Laws

EAA

Also: European Accessibility Act, Directive 2019/882

The European Accessibility Act (Directive 2019/882) — the EU law that, from June 28 2025, requires accessibility for a wide range of consumer products and services across all member states. Covers e-commerce, banking, transport, e-books, and more.

The European Accessibility Act — Directive (EU) 2019/882 — is the EU law that, from 28 June 2025, requires a wide range of consumer-facing products and services across all 27 member states to be accessible.

What’s in scope

The EAA’s product/service scope was drafted to cover the parts of the digital economy where accessibility failures cause the most exclusion:

  • E-commerce — online retail, marketplaces, classifieds.
  • Banking services — including online banking, mobile payment apps, and ATMs.
  • E-books and dedicated reading software.
  • Transport services — air, bus, rail, waterborne (websites, mobile apps, electronic tickets, real-time information).
  • Telephone services and emergency communications (112).
  • Audiovisual media access services — captioning and audio-description delivery (the content itself remains regulated separately under the AVMSD).
  • Consumer terminal equipment with interactive capabilities — smartphones, computers, smart TVs, e-readers, payment terminals.
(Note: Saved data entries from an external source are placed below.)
(** * Linear coding agent framework: caching layer and progress engine

    A shallow embedding of [linear_cache.py] (classes [LinearCache] and
    [CachedLinearClient]) and of [linear_enhanced.py] (class
    [EnhancedLinearIntegration]), with the properties of the cache tiers,
    the rate window, the progress formula, the milestone selection and the
    health classification.

    Conventions of the embedding.
    - A Python [float] is the rational number it denotes ([Q]), and
      comparisons are decided with [Qcompare].  The float arithmetic of
      [calculate_progress] rounds every result to the nearest binary64
      number ([double]); the readings of the clock and the float arguments
      of the other methods are taken as given.  Python [int]s are [Z].
    - A [dict] used as a map is a [gmap]; a [dict] used as a record with
      optional keys is a record of [option] fields ([d.get(k)] is the field).
    - A method is a computation in a state monad over the object it mutates;
      the readings of the wall clock ([time.time()], [datetime.now()]) are
      passed in as the argument [now].
    - [print] and the file written by [save_cache] / [_save_project_data] are
      not part of the state: only the in-memory objects are modelled. *)

From Stdlib Require Import QArith Qround Lqa Ascii Qpower Qabs.
From stdpp Require Import gmap strings list fin_maps pretty sorting.

(** ** Python values *)

(** [x < y] on floats. *)
Definition Qltb (x y : Q) : bool :=
  match (x ?= y)%Q with
  | Lt => true
  | _ => false
  end.

(** Truth value of a string: the empty string is falsy. *)
Definition truthy (s : string) : bool :=
  match s with
  | EmptyString => false
  | String _ _ => true
  end.

(** The nearest integer, a tie going to the even one. *)
Definition round_half_even (q : Q) : Z :=
  let f := Qfloor q in
  match (q - inject_Z f ?= 1 # 2)%Q with
  | Lt => f
  | Gt => (f + 1)%Z
  | Eq => if Z.even f then f else (f + 1)%Z
  end.

(** [floor(log2(x))] for [x > 0]. *)
Definition Qlog2 (x : Q) : Z :=
  let e := (Z.log2 (Qnum x) - Z.log2 (Z.pos (Qden x)))%Z in
  if Qle_bool (2 ^ e) x then e else (e - 1)%Z.

(** The binary64 number nearest to [x], a tie going to the even
    significand: [x] is rounded to 53 significant bits.  The range of the
    exponent is not limited: a double has its exponent between -1074 and
    971, so the value agrees with the hardware while the magnitudes stay
    between 2^-1022 and 2^1024, that is for every count below 10^300. *)
Definition double (x : Q) : Q :=
  let e := (Qlog2 (Qabs x) - 52)%Z in
  (inject_Z (round_half_even (x / 2 ^ e)) * 2 ^ e)%Q.

(** [float(z)] and the operations on floats: the exact result, rounded. *)
Definition float_of_int (z : Z) : Q := double (inject_Z z).

Definition float_add (x y : Q) : Q := double (x + y).

Definition float_mul (x y : Q) : Q := double (x * y).

Definition float_div (x y : Q) : Q := double (x / y).

(** [a / b] on two ints: the exact quotient, rounded once. *)
Definition int_truediv (a b : Z) : Q := double (inject_Z a / inject_Z b).

(** The multiple of [10 ^ -ndigits] nearest to [number], a tie going to the
    even one. *)
Definition decimal_round (number : Q) (ndigits : nat) : Q :=
  let scale := inject_Z (10 ^ Z.of_nat ndigits) in
  (inject_Z (round_half_even (number * scale)) / scale)%Q.

(** [round(number, ndigits)] on a float: the decimal nearest to the exact
    value of the float, then the double nearest to that decimal. *)
Definition py_round (number : Q) (ndigits : nat) : Q :=
  double (decimal_round number ndigits).

(** [int(x)] on a float: truncation towards zero. *)
Definition py_int (x : Q) : Z := Z.quot (Qnum x) (Z.pos (Qden x)).

(** [l[k]] on a list: a negative index counts from the end, and an index
    out of range raises [IndexError], which is [None] here. *)
Definition py_index {A : Type} (l : list A) (k : Z) : option A :=
  let n := Z.of_nat (length l) in
  if (0 <=? k)%Z then l !! Z.to_nat k
  else if (- n <=? k)%Z then l !! Z.to_nat (n + k)
  else None.

(** [l.sort(key=key)]: the sort is stable, an element stays before the
    later elements that have the same key. *)
Fixpoint insert_by_key {A : Type} (key : A -> Z) (x : A) (l : list A) : list A :=
  match l with
  | [] => [x]
  | y :: l' => if (key x <=? key y)%Z then x :: y :: l' else y :: insert_by_key key x l'
  end.

Fixpoint sort_by_key {A : Type} (key : A -> Z) (l : list A) : list A :=
  match l with
  | [] => []
  | x :: l' => insert_by_key key x (sort_by_key key l')
  end.

(** [sep.join(parts)] *)
Fixpoint join (sep : string) (parts : list string) : string :=
  match parts with
  | [] => ""
  | part :: rest =>
      match rest with
      | [] => part
      | _ :: _ => part +:+ sep +:+ join sep rest
      end
  end.

Definition newline : string := String "010"%char EmptyString.

(** An issue as returned by the tracker: a dict with optional keys.
    [issue_state_name i] is [i.get('state', {}).get('name')]. *)
Record Issue := {
  issue_id : option string;
  issue_title : option string;
  issue_description : option string;
  issue_priority : option Z;
  issue_state_name : option string
}.

(** ** Methods as state computations *)

Definition State (S A : Type) : Type := S -> A * S.

Definition ret {S A : Type} (a : A) : State S A := fun s => (a, s).

Definition bind {S A B : Type} (m : State S A) (k : A -> State S B) : State S B :=
  fun s => let (a, s') := m s in k a s'.

Definition gets {S A : Type} (f : S -> A) : State S A := fun s => (f s, s).

Definition modify {S : Type} (f : S -> S) : State S unit := fun s => (tt, f s).

Definition eval {S A : Type} (m : State S A) (s : S) : A := fst (m s).

Definition exec {S A : Type} (m : State S A) (s : S) : S := snd (m s).

Declare Scope state_scope.
Delimit Scope state_scope with state.
Notation "x <- m ;; k" := (bind m (fun x => k))
  (at level 100, m at next level, k at level 200, right associativity) : state_scope.
Notation "m ;; k" := (bind m (fun _ => k))
  (at level 100, k at level 200, right associativity) : state_scope.
Open Scope state_scope.

(** [for x in xs: body(x)] *)
Fixpoint for_each {S A : Type} (xs : list A) (body : A -> State S unit) : State S unit :=
  match xs with
  | [] => ret tt
  | x :: xs' => body x ;; for_each xs' body
  end.

(** ** linear_cache.py *)

Module linear_cache.

(** A value of [permanent_cache['issues']]. *)
Record PermanentEntry := {
  entry_id : string;
  entry_title : option string;
  entry_description : option string;
  entry_priority : option Z;
  entry_cached_at : Q
}.

(** A value of [session_cache]: [{'issues': ..., 'timestamp': ...}]. *)
Record SessionEntry := {
  session_issues : list Issue;
  session_timestamp : Q
}.

(** The attributes of a [LinearCache] object; [permanent_cache_issues] is
    [permanent_cache['issues']]. *)
Record LinearCache := {
  session_cache : gmap string SessionEntry;
  api_call_count : Z;
  api_call_timestamps : list Q;
  permanent_cache_issues : gmap string PermanentEntry
}.

Definition set_session_cache (v : gmap string SessionEntry) (self : LinearCache) : LinearCache :=
  {| session_cache := v;
     api_call_count := api_call_count self;
     api_call_timestamps := api_call_timestamps self;
     permanent_cache_issues := permanent_cache_issues self |}.

Definition set_api_call_count (v : Z) (self : LinearCache) : LinearCache :=
  {| session_cache := session_cache self;
     api_call_count := v;
     api_call_timestamps := api_call_timestamps self;
     permanent_cache_issues := permanent_cache_issues self |}.

Definition set_api_call_timestamps (v : list Q) (self : LinearCache) : LinearCache :=
  {| session_cache := session_cache self;
     api_call_count := api_call_count self;
     api_call_timestamps := v;
     permanent_cache_issues := permanent_cache_issues self |}.

Definition set_permanent_cache_issues (v : gmap string PermanentEntry) (self : LinearCache) : LinearCache :=
  {| session_cache := session_cache self;
     api_call_count := api_call_count self;
     api_call_timestamps := api_call_timestamps self;
     permanent_cache_issues := v |}.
Micro-enterprises providing services are exempt; micro-enterprises selling products are not.

Effective dates

The headline date is 28 June 2025 — the obligation to comply applies from that day for new products placed on the market and services provided after that date. Older products in service can continue under transition provisions, and contracts entered into before 28 June 2025 can run their course until 28 June 2030.

The technical standard

The EAA is a directive, not a regulation. It sets accessibility outcomes (Annex I) and leaves the technical “how” to harmonised standards. The harmonised standard for ICT — explicitly cited by member-state implementations — is EN 301 549, which for web content is equivalent to WCAG 2.1 Level AA.

Enforcement and penalties

The EAA itself does not set the penalty regime; member states do, under Article 30. Implementations vary substantially:

  • Germany’s BFSG sets administrative fines up to €100,000.
  • France’s implementation transposed via decree imposes fines of up to €75,000 plus daily penalties for continued violations.
  • Italy transposes with fines up to 5% of annual turnover for serious breaches.

Across all jurisdictions the enforcement mechanism is broadly similar: market surveillance authorities receive complaints, request remediation, and escalate to fines or service prohibition only if the operator ignores the corrective order.

What changes operationally for non-EU companies

Any company selling into the EU market — regardless of headquarters location — is bound by the EAA for products and services in scope. US- and UK-headquartered e-commerce platforms, banking apps, and SaaS products serving consumers in the EU need to meet EN 301 549 standards or face market-access risk.